**Exercise details**:
Please take the records that follow and repeat exactly the lines starting with the line with "(** pkg/server/spf.go: the" and going on through the line with "Dijkstra's loop is".

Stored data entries
####################
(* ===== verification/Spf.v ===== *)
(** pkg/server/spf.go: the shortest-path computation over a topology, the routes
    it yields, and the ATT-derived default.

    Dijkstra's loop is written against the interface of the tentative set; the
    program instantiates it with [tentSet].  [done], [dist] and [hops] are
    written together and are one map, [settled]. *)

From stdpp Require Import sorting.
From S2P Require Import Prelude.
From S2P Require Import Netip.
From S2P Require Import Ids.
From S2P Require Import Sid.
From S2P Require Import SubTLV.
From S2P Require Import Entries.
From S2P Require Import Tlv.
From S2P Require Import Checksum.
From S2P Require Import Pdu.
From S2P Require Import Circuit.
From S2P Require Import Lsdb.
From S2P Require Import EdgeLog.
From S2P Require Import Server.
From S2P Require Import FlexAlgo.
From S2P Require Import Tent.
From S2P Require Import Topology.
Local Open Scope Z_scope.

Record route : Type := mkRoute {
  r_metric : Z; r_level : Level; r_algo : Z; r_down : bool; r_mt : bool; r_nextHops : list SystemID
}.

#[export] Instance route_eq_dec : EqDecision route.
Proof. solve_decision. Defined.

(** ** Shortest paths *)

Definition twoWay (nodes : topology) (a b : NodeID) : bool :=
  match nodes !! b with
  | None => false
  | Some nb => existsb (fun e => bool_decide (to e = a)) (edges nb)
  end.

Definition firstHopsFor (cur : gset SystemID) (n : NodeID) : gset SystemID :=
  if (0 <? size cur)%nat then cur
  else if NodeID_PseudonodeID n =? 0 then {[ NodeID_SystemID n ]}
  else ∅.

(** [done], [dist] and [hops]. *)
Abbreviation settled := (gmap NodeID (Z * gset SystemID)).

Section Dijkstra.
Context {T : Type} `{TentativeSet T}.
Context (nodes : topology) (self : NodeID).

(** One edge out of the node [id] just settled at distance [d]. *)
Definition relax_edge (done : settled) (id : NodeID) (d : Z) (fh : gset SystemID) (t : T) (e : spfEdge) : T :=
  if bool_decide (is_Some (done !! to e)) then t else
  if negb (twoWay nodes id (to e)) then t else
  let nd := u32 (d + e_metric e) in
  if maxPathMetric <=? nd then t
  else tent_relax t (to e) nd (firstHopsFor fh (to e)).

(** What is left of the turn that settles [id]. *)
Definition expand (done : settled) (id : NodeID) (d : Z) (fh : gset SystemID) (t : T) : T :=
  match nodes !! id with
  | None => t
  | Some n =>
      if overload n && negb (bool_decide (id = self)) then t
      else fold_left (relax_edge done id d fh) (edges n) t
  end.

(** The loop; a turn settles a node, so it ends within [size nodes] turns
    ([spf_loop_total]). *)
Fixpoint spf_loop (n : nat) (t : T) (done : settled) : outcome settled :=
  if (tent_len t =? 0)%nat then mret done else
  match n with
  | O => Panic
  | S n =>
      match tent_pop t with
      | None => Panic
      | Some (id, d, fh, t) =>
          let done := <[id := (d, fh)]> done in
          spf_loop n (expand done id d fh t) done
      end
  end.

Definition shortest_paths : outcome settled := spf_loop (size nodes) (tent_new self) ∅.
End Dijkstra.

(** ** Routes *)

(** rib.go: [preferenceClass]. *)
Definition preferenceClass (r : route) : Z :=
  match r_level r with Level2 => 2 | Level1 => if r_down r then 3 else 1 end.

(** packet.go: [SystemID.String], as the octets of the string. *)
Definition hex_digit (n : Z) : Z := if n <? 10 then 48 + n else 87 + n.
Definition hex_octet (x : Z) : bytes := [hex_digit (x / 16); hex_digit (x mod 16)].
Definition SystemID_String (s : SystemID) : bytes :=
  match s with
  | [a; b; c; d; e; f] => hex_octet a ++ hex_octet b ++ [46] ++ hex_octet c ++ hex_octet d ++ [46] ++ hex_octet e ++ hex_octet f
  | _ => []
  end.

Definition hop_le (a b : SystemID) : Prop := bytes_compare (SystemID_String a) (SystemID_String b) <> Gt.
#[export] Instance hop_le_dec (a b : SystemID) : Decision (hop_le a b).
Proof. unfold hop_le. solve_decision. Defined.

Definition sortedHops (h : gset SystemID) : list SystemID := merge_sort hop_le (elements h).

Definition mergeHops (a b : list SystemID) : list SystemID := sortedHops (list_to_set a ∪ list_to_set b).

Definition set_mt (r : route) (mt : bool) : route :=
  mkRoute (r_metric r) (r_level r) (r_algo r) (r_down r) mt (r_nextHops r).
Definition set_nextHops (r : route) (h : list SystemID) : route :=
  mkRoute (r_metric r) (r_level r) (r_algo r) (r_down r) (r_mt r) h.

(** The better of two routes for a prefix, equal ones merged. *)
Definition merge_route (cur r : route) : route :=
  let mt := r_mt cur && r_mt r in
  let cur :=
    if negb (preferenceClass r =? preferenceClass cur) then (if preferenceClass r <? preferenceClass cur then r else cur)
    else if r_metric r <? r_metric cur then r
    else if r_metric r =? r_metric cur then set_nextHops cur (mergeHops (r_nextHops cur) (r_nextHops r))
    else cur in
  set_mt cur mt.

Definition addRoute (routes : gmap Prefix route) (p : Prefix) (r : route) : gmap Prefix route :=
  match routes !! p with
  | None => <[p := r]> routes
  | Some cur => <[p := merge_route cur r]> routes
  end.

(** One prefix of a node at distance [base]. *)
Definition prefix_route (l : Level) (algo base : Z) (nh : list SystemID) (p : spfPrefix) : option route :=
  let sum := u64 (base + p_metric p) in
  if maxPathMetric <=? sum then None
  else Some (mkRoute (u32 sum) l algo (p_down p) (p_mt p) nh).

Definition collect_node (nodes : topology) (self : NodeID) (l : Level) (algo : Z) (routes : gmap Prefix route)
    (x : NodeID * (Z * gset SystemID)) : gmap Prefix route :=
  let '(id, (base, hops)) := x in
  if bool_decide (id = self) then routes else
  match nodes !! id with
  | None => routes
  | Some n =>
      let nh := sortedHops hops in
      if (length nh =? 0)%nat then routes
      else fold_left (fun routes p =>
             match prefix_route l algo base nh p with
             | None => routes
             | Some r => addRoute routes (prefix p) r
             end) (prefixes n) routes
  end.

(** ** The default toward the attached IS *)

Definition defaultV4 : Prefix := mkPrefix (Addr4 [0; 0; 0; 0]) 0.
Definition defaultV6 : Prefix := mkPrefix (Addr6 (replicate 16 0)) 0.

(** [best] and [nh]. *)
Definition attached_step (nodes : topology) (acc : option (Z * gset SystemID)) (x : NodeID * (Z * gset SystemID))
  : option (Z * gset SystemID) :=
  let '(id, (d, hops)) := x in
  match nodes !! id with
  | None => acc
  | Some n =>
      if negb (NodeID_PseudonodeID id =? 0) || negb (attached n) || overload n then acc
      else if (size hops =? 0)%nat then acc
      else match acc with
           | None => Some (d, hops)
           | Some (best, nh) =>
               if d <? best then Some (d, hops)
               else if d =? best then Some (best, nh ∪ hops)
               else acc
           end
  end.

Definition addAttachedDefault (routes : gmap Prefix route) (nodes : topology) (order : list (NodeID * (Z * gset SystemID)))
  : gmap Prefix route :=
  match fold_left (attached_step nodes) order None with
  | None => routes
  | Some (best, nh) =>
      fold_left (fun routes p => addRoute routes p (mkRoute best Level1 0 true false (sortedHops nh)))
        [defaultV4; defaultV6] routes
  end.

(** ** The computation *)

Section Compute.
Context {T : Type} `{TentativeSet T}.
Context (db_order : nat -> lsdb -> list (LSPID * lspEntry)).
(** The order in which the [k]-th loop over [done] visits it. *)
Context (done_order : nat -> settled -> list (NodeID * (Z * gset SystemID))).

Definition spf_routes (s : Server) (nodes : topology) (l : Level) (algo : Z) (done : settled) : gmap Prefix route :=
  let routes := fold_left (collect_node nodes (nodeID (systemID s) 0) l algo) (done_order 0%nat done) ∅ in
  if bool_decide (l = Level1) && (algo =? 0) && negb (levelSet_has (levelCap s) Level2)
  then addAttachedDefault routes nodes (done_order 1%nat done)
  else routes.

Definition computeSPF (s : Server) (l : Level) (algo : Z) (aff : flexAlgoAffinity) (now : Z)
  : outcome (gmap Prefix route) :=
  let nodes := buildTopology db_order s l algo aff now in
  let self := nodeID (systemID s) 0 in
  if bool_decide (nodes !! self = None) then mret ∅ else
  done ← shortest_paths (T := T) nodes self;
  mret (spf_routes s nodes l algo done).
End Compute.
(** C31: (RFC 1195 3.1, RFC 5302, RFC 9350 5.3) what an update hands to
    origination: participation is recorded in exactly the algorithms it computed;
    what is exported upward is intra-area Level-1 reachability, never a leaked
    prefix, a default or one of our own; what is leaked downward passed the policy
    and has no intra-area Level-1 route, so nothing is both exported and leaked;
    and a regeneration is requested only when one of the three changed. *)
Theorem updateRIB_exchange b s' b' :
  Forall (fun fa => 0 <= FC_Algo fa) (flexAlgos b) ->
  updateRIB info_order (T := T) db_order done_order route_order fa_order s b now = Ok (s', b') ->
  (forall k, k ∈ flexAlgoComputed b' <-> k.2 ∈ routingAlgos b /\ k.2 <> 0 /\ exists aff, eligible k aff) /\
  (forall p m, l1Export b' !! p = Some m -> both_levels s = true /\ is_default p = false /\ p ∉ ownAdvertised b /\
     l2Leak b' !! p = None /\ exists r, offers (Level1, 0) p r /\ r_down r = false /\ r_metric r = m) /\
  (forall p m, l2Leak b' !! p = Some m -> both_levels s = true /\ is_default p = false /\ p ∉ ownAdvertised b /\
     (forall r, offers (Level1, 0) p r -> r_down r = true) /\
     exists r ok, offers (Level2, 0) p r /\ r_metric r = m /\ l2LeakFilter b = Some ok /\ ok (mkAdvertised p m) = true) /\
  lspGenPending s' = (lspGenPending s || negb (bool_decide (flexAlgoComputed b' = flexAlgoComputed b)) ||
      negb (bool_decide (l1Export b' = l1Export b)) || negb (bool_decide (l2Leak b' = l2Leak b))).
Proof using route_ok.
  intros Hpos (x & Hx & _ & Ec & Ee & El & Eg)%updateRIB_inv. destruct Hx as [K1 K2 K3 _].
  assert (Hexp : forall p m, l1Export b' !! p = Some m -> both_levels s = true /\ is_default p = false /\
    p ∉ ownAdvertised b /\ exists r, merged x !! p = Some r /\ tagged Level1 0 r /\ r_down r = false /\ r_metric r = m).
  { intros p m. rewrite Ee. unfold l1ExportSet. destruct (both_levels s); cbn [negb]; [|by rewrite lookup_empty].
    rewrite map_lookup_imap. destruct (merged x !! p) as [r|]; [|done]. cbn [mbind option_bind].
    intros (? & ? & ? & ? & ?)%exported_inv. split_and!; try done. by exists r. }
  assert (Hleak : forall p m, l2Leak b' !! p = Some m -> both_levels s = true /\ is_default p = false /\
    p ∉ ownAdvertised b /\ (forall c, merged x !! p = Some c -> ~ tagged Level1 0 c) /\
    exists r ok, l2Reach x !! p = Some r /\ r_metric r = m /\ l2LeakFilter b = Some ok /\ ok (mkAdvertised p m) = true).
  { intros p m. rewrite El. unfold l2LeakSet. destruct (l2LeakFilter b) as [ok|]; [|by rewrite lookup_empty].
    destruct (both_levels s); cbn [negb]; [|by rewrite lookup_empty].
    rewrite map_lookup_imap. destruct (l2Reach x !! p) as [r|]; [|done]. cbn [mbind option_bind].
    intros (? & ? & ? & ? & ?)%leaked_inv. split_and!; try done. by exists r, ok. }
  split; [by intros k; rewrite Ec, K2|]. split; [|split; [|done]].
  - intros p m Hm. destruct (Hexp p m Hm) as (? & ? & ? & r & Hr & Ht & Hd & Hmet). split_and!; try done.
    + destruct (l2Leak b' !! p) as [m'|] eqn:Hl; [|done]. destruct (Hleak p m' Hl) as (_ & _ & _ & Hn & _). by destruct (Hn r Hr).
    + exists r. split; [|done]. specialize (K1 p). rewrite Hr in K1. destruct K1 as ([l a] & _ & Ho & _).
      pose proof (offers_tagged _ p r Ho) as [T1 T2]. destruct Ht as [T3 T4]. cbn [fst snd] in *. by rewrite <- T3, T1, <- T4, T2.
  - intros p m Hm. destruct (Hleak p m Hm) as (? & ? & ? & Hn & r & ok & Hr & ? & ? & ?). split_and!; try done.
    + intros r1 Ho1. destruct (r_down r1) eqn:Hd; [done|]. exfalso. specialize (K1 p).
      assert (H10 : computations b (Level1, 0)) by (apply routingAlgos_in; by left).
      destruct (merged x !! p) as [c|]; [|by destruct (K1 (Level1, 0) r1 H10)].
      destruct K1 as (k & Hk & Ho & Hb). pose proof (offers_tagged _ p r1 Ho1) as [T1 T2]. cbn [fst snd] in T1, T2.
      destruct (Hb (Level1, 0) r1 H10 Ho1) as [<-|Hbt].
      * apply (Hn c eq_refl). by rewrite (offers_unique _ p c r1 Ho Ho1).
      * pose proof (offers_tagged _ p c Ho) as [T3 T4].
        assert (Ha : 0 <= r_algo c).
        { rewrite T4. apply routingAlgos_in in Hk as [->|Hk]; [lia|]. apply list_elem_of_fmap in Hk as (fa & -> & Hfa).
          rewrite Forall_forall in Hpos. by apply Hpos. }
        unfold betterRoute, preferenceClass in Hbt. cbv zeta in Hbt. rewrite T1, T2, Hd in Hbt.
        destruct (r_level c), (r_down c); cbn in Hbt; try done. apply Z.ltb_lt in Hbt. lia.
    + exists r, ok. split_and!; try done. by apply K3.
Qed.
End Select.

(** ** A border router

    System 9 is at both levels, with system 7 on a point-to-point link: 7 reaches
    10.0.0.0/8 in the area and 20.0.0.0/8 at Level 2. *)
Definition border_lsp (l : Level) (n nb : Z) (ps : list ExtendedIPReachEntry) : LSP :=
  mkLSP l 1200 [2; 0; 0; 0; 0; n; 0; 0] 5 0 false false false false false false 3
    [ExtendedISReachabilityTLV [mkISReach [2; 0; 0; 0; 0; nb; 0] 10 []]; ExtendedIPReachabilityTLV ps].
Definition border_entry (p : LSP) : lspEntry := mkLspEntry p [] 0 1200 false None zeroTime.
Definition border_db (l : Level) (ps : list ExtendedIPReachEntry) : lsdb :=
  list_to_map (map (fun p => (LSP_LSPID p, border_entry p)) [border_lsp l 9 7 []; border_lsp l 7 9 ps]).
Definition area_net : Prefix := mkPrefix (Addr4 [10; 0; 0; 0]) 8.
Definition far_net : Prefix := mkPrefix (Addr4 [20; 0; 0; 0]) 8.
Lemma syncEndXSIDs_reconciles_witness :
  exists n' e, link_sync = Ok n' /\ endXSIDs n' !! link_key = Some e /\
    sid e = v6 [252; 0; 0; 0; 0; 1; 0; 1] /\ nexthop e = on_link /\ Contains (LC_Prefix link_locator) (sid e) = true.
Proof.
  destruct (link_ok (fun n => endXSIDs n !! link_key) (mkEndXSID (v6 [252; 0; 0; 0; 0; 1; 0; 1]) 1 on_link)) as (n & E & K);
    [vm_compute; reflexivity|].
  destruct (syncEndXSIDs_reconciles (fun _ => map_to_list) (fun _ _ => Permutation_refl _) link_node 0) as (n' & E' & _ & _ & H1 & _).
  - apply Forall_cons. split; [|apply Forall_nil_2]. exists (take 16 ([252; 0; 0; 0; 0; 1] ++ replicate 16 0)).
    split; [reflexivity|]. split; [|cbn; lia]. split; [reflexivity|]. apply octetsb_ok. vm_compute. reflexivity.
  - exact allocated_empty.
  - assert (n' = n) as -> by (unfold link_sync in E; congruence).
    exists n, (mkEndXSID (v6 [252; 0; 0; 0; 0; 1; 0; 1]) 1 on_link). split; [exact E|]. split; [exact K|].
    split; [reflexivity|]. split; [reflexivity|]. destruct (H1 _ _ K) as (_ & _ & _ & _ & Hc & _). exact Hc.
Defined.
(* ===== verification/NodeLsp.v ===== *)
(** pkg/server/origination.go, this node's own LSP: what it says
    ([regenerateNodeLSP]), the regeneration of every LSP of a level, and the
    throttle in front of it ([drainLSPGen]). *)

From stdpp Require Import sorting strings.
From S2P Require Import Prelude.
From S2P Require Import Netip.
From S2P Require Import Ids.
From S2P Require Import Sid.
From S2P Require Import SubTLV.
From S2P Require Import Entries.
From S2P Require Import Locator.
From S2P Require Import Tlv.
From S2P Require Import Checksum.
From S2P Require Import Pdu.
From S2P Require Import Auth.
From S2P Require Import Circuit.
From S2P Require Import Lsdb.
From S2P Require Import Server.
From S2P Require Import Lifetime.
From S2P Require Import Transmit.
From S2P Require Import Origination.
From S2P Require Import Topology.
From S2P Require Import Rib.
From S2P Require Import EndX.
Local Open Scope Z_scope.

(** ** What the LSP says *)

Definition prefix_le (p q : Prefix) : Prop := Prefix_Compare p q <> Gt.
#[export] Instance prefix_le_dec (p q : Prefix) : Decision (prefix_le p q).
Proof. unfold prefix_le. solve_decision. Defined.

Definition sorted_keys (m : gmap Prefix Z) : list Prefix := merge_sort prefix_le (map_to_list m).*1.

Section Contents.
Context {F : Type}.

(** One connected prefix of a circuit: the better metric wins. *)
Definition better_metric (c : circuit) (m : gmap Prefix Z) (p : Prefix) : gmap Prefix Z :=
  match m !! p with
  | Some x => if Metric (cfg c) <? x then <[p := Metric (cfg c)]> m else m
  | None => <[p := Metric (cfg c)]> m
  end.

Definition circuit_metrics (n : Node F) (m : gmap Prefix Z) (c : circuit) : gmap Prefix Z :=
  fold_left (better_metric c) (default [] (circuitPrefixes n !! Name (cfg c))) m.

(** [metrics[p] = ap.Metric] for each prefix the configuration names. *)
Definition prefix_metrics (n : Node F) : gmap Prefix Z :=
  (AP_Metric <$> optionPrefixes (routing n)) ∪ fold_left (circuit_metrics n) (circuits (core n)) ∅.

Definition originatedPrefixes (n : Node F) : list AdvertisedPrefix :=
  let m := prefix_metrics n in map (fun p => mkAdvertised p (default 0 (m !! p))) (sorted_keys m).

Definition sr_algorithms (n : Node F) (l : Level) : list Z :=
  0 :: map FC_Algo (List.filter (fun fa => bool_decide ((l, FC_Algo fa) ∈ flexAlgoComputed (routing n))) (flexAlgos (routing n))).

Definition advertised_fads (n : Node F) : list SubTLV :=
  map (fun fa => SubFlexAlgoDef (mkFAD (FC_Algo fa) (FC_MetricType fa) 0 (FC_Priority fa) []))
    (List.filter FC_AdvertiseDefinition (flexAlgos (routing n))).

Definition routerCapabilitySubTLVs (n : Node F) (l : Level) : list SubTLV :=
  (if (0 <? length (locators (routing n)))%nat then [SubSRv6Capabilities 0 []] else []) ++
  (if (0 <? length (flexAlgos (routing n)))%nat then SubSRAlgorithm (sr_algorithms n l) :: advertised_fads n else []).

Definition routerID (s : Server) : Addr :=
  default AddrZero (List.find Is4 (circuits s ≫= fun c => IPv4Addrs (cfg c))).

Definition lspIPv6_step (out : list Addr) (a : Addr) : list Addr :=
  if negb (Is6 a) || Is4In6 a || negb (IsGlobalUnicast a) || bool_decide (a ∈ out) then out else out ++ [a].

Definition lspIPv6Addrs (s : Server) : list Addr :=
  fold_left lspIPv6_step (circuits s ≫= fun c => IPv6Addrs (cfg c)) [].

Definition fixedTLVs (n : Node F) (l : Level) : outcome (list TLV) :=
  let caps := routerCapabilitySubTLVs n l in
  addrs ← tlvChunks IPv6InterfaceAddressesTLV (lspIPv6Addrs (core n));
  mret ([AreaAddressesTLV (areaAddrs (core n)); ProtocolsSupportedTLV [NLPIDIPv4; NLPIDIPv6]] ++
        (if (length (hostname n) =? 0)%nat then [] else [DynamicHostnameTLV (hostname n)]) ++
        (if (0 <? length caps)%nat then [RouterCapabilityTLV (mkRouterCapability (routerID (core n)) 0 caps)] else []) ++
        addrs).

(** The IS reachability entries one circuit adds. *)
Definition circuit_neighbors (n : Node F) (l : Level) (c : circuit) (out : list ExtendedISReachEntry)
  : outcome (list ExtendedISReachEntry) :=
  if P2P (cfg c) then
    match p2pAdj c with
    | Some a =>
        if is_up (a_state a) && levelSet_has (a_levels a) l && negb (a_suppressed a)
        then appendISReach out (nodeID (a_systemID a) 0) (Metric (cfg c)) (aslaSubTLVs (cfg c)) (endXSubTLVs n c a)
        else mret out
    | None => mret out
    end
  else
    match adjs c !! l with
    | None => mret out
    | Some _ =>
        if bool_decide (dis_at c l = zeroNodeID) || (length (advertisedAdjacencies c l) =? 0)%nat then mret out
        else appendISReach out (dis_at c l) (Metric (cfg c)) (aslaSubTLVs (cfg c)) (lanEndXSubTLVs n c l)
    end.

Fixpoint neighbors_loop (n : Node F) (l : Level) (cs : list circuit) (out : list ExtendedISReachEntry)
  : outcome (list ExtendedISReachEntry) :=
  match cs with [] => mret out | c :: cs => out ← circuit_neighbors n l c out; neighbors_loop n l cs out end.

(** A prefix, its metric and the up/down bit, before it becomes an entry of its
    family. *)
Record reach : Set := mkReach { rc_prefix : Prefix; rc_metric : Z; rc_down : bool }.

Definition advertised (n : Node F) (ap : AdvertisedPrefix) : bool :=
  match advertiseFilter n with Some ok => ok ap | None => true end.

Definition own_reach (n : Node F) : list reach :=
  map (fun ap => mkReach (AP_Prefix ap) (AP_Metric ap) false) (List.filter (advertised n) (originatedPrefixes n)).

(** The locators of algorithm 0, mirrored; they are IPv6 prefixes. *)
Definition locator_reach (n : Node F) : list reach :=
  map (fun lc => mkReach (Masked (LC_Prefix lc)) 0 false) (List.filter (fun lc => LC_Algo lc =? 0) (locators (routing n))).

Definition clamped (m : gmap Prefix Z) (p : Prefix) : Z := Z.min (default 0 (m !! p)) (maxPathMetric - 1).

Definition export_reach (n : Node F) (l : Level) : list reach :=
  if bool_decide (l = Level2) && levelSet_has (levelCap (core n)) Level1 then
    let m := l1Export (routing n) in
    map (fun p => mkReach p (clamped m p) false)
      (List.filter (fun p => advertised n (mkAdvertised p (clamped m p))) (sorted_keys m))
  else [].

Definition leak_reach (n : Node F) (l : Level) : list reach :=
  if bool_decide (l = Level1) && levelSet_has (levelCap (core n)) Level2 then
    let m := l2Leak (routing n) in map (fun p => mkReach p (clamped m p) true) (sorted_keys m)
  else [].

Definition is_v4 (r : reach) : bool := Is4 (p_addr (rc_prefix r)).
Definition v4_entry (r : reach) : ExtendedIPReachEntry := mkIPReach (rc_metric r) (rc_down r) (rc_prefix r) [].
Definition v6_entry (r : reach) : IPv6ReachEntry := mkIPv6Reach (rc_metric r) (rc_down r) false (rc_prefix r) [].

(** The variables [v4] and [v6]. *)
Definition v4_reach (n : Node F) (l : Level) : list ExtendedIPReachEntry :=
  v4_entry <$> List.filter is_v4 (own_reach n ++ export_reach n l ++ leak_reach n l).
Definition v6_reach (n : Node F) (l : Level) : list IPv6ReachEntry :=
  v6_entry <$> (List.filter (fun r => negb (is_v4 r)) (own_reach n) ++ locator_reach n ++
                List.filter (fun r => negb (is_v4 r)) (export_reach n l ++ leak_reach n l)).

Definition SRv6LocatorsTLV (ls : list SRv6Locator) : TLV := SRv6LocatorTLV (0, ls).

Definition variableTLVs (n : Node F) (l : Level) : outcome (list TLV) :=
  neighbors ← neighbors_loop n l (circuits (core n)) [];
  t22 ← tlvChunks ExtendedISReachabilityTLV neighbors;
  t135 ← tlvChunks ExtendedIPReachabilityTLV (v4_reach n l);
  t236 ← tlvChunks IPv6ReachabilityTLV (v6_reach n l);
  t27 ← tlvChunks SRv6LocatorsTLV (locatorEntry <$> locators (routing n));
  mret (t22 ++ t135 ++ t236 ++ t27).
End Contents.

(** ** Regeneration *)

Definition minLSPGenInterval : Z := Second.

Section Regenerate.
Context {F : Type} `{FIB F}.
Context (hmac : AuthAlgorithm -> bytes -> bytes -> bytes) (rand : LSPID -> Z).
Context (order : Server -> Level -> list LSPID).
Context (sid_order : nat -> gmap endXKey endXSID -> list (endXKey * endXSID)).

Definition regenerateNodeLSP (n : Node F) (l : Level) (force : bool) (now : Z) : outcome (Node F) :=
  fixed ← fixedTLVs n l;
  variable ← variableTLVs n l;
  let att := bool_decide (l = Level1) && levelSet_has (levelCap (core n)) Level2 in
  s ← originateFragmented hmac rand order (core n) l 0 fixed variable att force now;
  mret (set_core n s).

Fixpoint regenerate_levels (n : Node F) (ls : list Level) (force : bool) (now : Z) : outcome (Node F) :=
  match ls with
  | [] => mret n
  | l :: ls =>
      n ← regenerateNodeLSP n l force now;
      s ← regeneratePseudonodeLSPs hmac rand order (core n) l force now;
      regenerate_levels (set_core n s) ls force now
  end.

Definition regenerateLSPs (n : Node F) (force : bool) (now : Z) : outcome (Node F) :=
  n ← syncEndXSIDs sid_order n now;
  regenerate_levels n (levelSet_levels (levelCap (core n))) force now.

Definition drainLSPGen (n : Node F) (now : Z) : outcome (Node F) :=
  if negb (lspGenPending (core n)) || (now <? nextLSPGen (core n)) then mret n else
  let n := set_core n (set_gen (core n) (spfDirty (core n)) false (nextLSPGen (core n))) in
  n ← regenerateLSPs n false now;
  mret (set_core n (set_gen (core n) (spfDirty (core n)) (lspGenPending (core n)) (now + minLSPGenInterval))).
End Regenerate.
####################
**Result of the task**:
(** pkg/server/spf.go: the shortest-path computation over a topology, the routes
    it yields, and the ATT-derived default.

    Dijkstra's loop is written against the interface of the tentative set; the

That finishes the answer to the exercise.